Why complain?

I’ve been thinking a lot about my work with my neuropsych, lately. My work has gotten past the basic survival stuff, where I’m just getting my head around what is going on with me. I’ve gotten to the point where I’m looking beyond my immediate issues and focusing on the big picture, to where I can make a difference in my own life — and possibly the lives of others.

I’ve always had a deep need to make difference beyond my own individual life, and so often my issues have gotten in my way.  Susceptibility to distraction and short-term interference… the anxiety that would come up and completely turn me around. And of course the anxiety is fed by the cumulative effects of that “TBI Cascade”:The Downward Spiral of Agitation and Fatigue

It doesn’t always happen like this, but the fact that it has happened in the past, makes me susceptible to anxiety about it happening again.

I think that’s the biggest thing hanging over my head – it happened before. Is it going to happen again? The fatigue, the confusion, the agitation, the busy-ness, the frustration, the pain, the distractability, the failure to understand, the failure to be understood. Anxiety over all this actually makes things worse, and it can be a real killer.

One of the ways that my neuropsych has helped me immensely is by helping me think through how to handle these things. The main thing they’ve accomplished is convincing me that I can handle these things. That I do have the resources and the capability to deal effectively with these problems. Before (as in, just about all my life), I would let them get the better of me, and I would get so turned around and upset by what happened — and the prospect of it happening again — that I would be completely thrown off track. Not good. Not good at all.

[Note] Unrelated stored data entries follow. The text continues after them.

(* ===== verification/SandboxBackends.v ===== *)
(** * What the backends hand to the kernel

    crates/agendao-sandbox/src/platform/linux/bwrap.rs and seccomp.rs, the profile of
    platform/macos/seatbelt.rs and the protected directories of
    platform/windows/acl.rs: the argument list, the filter program and the profile
    text are pure functions of the plan. *)

From S2P Require Import Prelude TextLines FileSystem FilePaths SandboxPolicy SandboxLaunch.

(** ** Bubblewrap *)

Definition READ_ONLY_HOST_DIRS : list string :=
  ["/usr"; "/etc"; "/lib"; "/lib64"; "/bin"; "/sbin"; "/opt"].

Definition workspace_writable (plan : SandboxPlan) : bool :=
  bool_decide (fpl_mode (pl_filesystem plan) = Fs.WorkspaceWrite) &&
  existsb (λ root, bool_decide (root = fpl_workspace_root (pl_filesystem plan)))
    (fpl_writable_roots (pl_filesystem plan)).

(** [path.to_string_lossy()] of a working directory *)
Definition cwd_text (spec : SpawnSpec) (workspace : string) : string :=
  match spec_cwd spec with Some path => path_text path | None => workspace end.

Definition build_bwrap_args (plan : SandboxPlan) (spec : SpawnSpec) (env : gmap string string) : list string :=
  let interactive := bool_decide (pl_requested_kind plan = Kind.InteractiveShell) in
  let args := ["--unshare-all"; "--die-with-parent"; "--new-session"] in
  let args := args ++ ["--cap-drop"; "ALL"; "--proc"; "/proc"; "--dev"; "/dev"; "--tmpfs"; "/tmp"] in
  let args := if interactive then args ++ ["--dir"; INTERACTIVE_PRIVATE_HOME] else args in
  let args := fold_left (λ args dir, args ++ ["--ro-bind-try"; dir; dir]) READ_ONLY_HOST_DIRS args in
  let workspace := fpl_workspace_root (pl_filesystem plan) in
  let args := args ++ [if workspace_writable plan then "--bind" else "--ro-bind"; workspace; workspace] in
  let args := fold_left (λ args root,
      if bool_decide (root = workspace) then args else args ++ ["--bind"; root; root])
    (fpl_writable_roots (pl_filesystem plan)) args in
  let args := fold_left (λ args root,
      if bool_decide (root = workspace) ||
         existsb (λ w, bool_decide (w = root)) (fpl_writable_roots (pl_filesystem plan))
      then args else args ++ ["--ro-bind"; root; root])
    (fpl_read_only_roots (pl_filesystem plan)) args in
  let args :=
    if workspace_writable plan then
      fold_left (λ args component,
          let protected := workspace +:+ "/" +:+ component in
          args ++ ["--ro-bind-try"; protected; protected])
        PROTECTED_METADATA_COMPONENTS args
    else args in
  let args := args ++ ["--chdir"; cwd_text spec workspace] in
  let args := args ++ ["--clearenv"] in
  let args := fold_left (λ args e, args ++ ["--setenv"; e.1; e.2]) (btree_entries env) args in
  args ++ [spec_program spec] ++ spec_args spec.

(** The arguments of [BwrapBackend::spawn]: the filter comes first. *)
Definition bwrap_command_args (plan : SandboxPlan) (spec : SpawnSpec) (env : gmap string string) : list string :=
  "--seccomp" :: "3" :: build_bwrap_args plan spec env.

Definition bwrap_supports (plan : SandboxPlan) : bool :=
  bool_decide (ppl_mode (pl_process plan) = Proc.Contained) &&
  negb (bool_decide (fpl_mode (pl_filesystem plan) = Fs.Unrestricted)) &&
  bool_decide (np_mode (pl_network plan) = Net.Disabled).

(** [BwrapBackend]; [run] starts bwrap with these arguments and an empty environment. *)
Definition bwrap_backend {C} (probe : BackendProbe)
    (run run_pty : list string → result SandboxExecutionError C) : SandboxBackend C := {|
  b_name := "bwrap";
  b_probe := probe;
  b_supports := bwrap_supports;
  b_spawn := λ plan spec env _,
    reject? negb (bool_decide (ppl_mode (pl_process plan) = Proc.Contained))
      with SErr.Lifecycle (Why.RefusesPlan "bwrap" (pl_requested_kind plan)) in
    run (bwrap_command_args plan spec env);
  b_spawn_pty := λ plan spec env _,
    reject? negb (bool_decide (ppl_mode (pl_process plan) = Proc.Contained))
      with SErr.Lifecycle (Why.RefusesPlan "bwrap" (pl_requested_kind plan)) in
    run_pty (bwrap_command_args plan spec env);
|}.

(** ** The system call filter *)

Record SockFilter := { sf_code : Z; sf_jt : Z; sf_jf : Z; sf_k : Z }.

Definition SYS_PTRACE : Z := 101.
(** x86_64 *)
Definition NETWORK_SYSCALLS : list Z :=
  [41; 42; 43; 44; 45; 46; 47; 48; 49; 50; 51; 52; 53; 288]%Z.

Definition SECCOMP_NR_OFFSET : Z := 0.
Definition RET_ERRNO_EPERM : Z := Z.lor 0x00050000 1.
Definition RET_ALLOW : Z := 0x7fff0000.

Definition BPF_LD : Z := 0x00.
Definition BPF_W : Z := 0x00.
Definition BPF_ABS : Z := 0x20.
Definition BPF_JMP : Z := 0x05.
Definition BPF_JEQ : Z := 0x10.
Definition BPF_K : Z := 0x00.
Definition BPF_RET : Z := 0x06.

Definition deny_ptrace_only : list Z := [SYS_PTRACE].
Definition deny_network_and_ptrace : list Z := NETWORK_SYSCALLS ++ [SYS_PTRACE].

Definition load_nr : SockFilter :=
  {| sf_code := Z.lor (Z.lor BPF_LD BPF_W) BPF_ABS; sf_jt := 0; sf_jf := 0; sf_k := SECCOMP_NR_OFFSET |}.

(** The test of the denied number at [index]; [as u8] and [as u32] wrap. *)
Definition jump_if (n index : nat) (nr : Z) : SockFilter :=
  {| sf_code := Z.lor (Z.lor BPF_JMP BPF_JEQ) BPF_K;
     sf_jt := ((Z.of_nat n - Z.of_nat index) mod 2 ^ 8)%Z; sf_jf := 0; sf_k := (nr mod 2 ^ 32)%Z |}.

Definition return_ (value : Z) : SockFilter :=
  {| sf_code := Z.lor BPF_RET BPF_K; sf_jt := 0; sf_jf := 0; sf_k := value |}.

Definition compile (denied : list Z) : list SockFilter :=
  let n := length denied in
  [load_nr] ++ imap (jump_if n) denied ++ [return_ RET_ALLOW; return_ RET_ERRNO_EPERM].

(** [to_ne_bytes] on a little-endian machine *)
Fixpoint le_bytes (size : nat) (v : Z) : list Z :=
  match size with O => [] | S size => (v mod 256)%Z :: le_bytes size (v / 256)%Z end.

Definition to_bpf_bytes (denied : list Z) : list Z :=
  compile denied ≫= λ ins, le_bytes 2 (sf_code ins) ++ [sf_jt ins; sf_jf ins] ++ le_bytes 4 (sf_k ins).

(** ** Seatbelt *)

Definition SEATBELT_READ_ONLY_HOST_DIRS : list string :=
  ["/System"; "/Library"; "/usr"; "/etc"; "/private/etc"; "/private/var/db/dyld"; "/opt"].

Definition quote : string := String (Ascii.ascii_of_nat 34) "".

(** [char::is_control]: C0 controls, DEL and the two-byte C1 controls. *)
Definition is_control (c : string) : bool :=
  match c with
  | String a EmptyString => let n := Ascii.N_of_ascii a in (n <? 32)%N || (n =? 127)%N
  | String a (String b EmptyString) =>
      (Ascii.N_of_ascii a =? 194)%N && (Ascii.N_of_ascii b <? 160)%N
  | _ => false
  end.

Definition unsafe_char (c : string) : bool :=
  bool_decide (c = quote) || bool_decide (c = "\") || is_control c.

(** The error is [UnsafePath] of the path. *)
Definition sbpl_literal (path : string) : result string string :=
  reject? bool_decide (path = "") || existsb unsafe_char (chars path) with path in Ok path.

(** [(action operation (subpath "path"))] and a line feed *)
Definition subpath_rule (action operation path : string) : string :=
  "(" +:+ action +:+ " " +:+ operation +:+ " (subpath " +:+ quote +:+ path +:+ quote +:+ "))" +:+ nl.

Definition plain_rule (rule : string) : string := rule +:+ nl.

Definition literal_rule (operation path : string) : string :=
  "(allow " +:+ operation +:+ " (literal " +:+ quote +:+ path +:+ quote +:+ "))" +:+ nl.

Definition build_seatbelt_profile (plan : SandboxPlan) : result string string :=
  let profile := plain_rule "(version 1)" +:+ plain_rule "(deny default)" +:+
                 plain_rule "(allow mach-lookup)" +:+ plain_rule "(allow sysctl-read)" +:+
                 literal_rule "file-read-metadata" "/" +:+
                 literal_rule "file-read*" "/dev/null" +:+
                 literal_rule "file-read*" "/dev/urandom" +:+
                 literal_rule "file-read*" "/dev/random" in
  let? profile := fold_result (λ profile dir,
    let? dir := sbpl_literal dir in Ok (profile +:+ subpath_rule "allow" "file-read*" dir))
    profile SEATBELT_READ_ONLY_HOST_DIRS in
  let? workspace := sbpl_literal (fpl_workspace_root (pl_filesystem plan)) in
  let profile := profile +:+ subpath_rule "allow" "file-read*" workspace in
  let writable := workspace_writable plan in
  let profile := if writable then profile +:+ subpath_rule "allow" "file-write*" workspace else profile in
  let? profile := fold_result (λ profile root,
    if bool_decide (root = workspace) then Ok profile
    else let? root := sbpl_literal root in Ok (profile +:+ subpath_rule "allow" "file-write*" root))
    profile (fpl_writable_roots (pl_filesystem plan)) in
  let? profile :=
    (if writable then
       fold_result (λ profile component,
         let? protected := sbpl_literal (workspace +:+ "/" +:+ component) in
         Ok (profile +:+ subpath_rule "deny" "file-write*" protected))
         profile PROTECTED_METADATA_COMPONENTS
     else Ok profile) in
  Ok (profile +:+ plain_rule "(deny network*)" +:+ plain_rule "(deny process-info*)").

(** ** Windows *)

Definition protected_metadata_dirs (plan : SandboxPlan) : list string :=
  let workspace := fpl_workspace_root (pl_filesystem plan) in
  if negb (existsb (λ root, bool_decide (root = workspace)) (fpl_writable_roots (pl_filesystem plan)))
  then [] else (λ component, workspace +:+ "\" +:+ component) <$> PROTECTED_METADATA_COMPONENTS.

It didn’t help matters at all that people around me all treated me like the things that I had done and said in the past defined me in the present and also determined my future. What a load of crap. I see that now, but when I was 10 years old, being browbeaten by my father for being “stupid” and screwing up all over again, I couldn’t see that. The adults in my life couldn’t see it, and I certainly couldn’t, at that age. I mean, part of me knew they were all wrong about me, and I wasn’t stupid and retarded and mentally ill, the way they said I was. And I constructed a private world inside me (not unlike Marwencol) where I could be safe and act out in my own mind the kinds of scenarios where I was safe and secure and could be fully functional.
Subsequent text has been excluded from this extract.